• **LISTED RECORDS**:
Definition join_surrogates (u u2 : N) : N :=
  65536 + N.lor (N.shiftl (u - 55296) 10) (u2 - 56320).

Definition push (c : N) (r : option (pystr * pystr)) : option (pystr * pystr) :=
  match r with
  | Some (chars, rest) => Some (c :: chars, rest)
  | None => None
  end.

(** [scanstring]: the text after an opening quote, up to the closing
    one; gives the decoded string and the text after the closing quote.
    [None] is the [JSONDecodeError]: no closing quote, a control
    character, a wrong escape. *)
Fixpoint scanstring (s : pystr) : option (pystr * pystr) :=
  match s with
  | [] => None
  | c :: s1 =>
      if c =? 34 then Some ([], s1)
      else if c =? 92 then
        match s1 with
        | [] => None
        | e :: s2 =>
            if e =? 117 then
              match s2 with
              | a :: b :: c' :: d :: s3 =>
                  match hex4 a b c' d with
                  | None => None
                  | Some u =>
                      match s3 with
                      | bs :: uu :: a2 :: b2 :: c2 :: d2 :: s4 =>
                          if is_high_surrogate u && (bs =? 92) && (uu =? 117) then
                            match hex4 a2 b2 c2 d2 with
                            | None => None
                            | Some u2 =>
                                if is_low_surrogate u2
                                then push (join_surrogates u u2) (scanstring s4)
                                else push u (scanstring s3)
                            end
                          else push u (scanstring s3)
                      | _ => push u (scanstring s3)
                      end
                  end
              | _ => None
              end
            else
              match unescape e with
              | Some ch => push ch (scanstring s2)
              | None => None
              end
        end
      else if c <? 32 then None
      else push c (scanstring s1)
  end.

Definition is_digit (c : N) : bool := (48 <=? c) && (c <=? 57).

(** The digits at the head of [s] and what follows them. *)
Fixpoint digits (s : pystr) : pystr * pystr :=
  match s with
  | [] => ([], [])
  | c :: s' =>
      if is_digit c then let (ds, r) := digits s' in (c :: ds, r)
      else ([], s)
  end.

(** The integer part: [0], or a digit from 1 to 9 and more digits. *)
Definition scan_int (s : pystr) : option (pystr * pystr) :=
  match s with
  | [] => None
  | c :: s' =>
      if c =? 48 then Some ([c], s')
      else if is_digit c then let (ds, r) := digits s' in Some (c :: ds, r)
      else None
  end.

(** The optional fraction: a point and one digit or more. *)
Definition scan_frac (s : pystr) : pystr * pystr :=
  match s with
  | c :: s' =>
      if c =? 46 then
        match digits s' with
        | ([], _) => ([], s)
        | (ds, r) => (c :: ds, r)
        end
      else ([], s)
  | [] => ([], s)
  end.

(** The optional exponent: [e] or [E], an optional sign, one digit or
    more. *)
Definition scan_exp (s : pystr) : pystr * pystr :=
  match s with
  | e :: s' =>
      if (e =? 101) || (e =? 69) then
        match s' with
        | sg :: s'' =>
            if (sg =? 45) || (sg =? 43) then
              match digits s'' with
              | ([], _) => ([], s)
              | (ds, r) => (e :: sg :: ds, r)
              end
            else
              match digits s' with
              | ([], _) => ([], s)
              | (ds, r) => (e :: ds, r)
              end
        | [] => ([], s)
        end
      else ([], s)
  | [] => ([], s)
  end.

(** [NUMBER_RE.match]: an optional minus, the integer part, the
    optional fraction and the optional exponent. *)
Definition scan_number (s : pystr) : option (pystr * pystr) :=
  let (sign, s0) :=
    match s with
    | c :: s' => if c =? 45 then ([c], s') else ([], s)
    | [] => ([], s)
    end in
  match scan_int s0 with
  | None => None
  | Some (i, s1) =>
      let (f, s2) := scan_frac s1 in
      let (e, s3) := scan_exp s2 in
      Some (sign ++ i ++ f ++ e, s3)
  end.

(** [string[idx:idx + len(w)] == w], and the text after it. *)
Fixpoint word (w s : pystr) : option pystr :=
  match w with
  | [] => Some s
  | x :: w' =>
      match s with
      | y :: s' => if x =? y then word w' s' else None
      | [] => None
      end
  end.

(** The constants of [_scan_once], tried in its order around the
    numbers. *)
Definition scan_constant (s : pystr) : option (value * pystr) :=
  match word [110; 117; 108; 108] s with
  | Some r => Some (Null, r)
  | None =>
  match word [116; 114; 117; 101] s with
  | Some r => Some (Bool true, r)
  | None =>
  match word [102; 97; 108; 115; 101] s with
  | Some r => Some (Bool false, r)
  | None =>
  match scan_number s with
  | Some (tok, r) => Some (Number tok, r)
  | None =>
  match word [78; 97; 78] s with
  | Some r => Some (Number [78; 97; 78], r)
  | None =>
  match word [73; 110; 102; 105; 110; 105; 116; 121] s with
  | Some r => Some (Number [73; 110; 102; 105; 110; 105; 116; 121], r)
  | None =>
  match word [45; 73; 110; 102; 105; 110; 105; 116; 121] s with
  | Some r => Some (Number [45; 73; 110; 102; 105; 110; 105; 116; 121], r)
  | None => None
  end end end end end end end.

• **PROMPT**:
Copy every line of the material in which the word "quote" occurs.

• **TASK RESULT**:
(** [scanstring]: the text after an opening quote, up to the closing
    one; gives the decoded string and the text after the closing quote.
    [None] is the [JSONDecodeError]: no closing quote, a control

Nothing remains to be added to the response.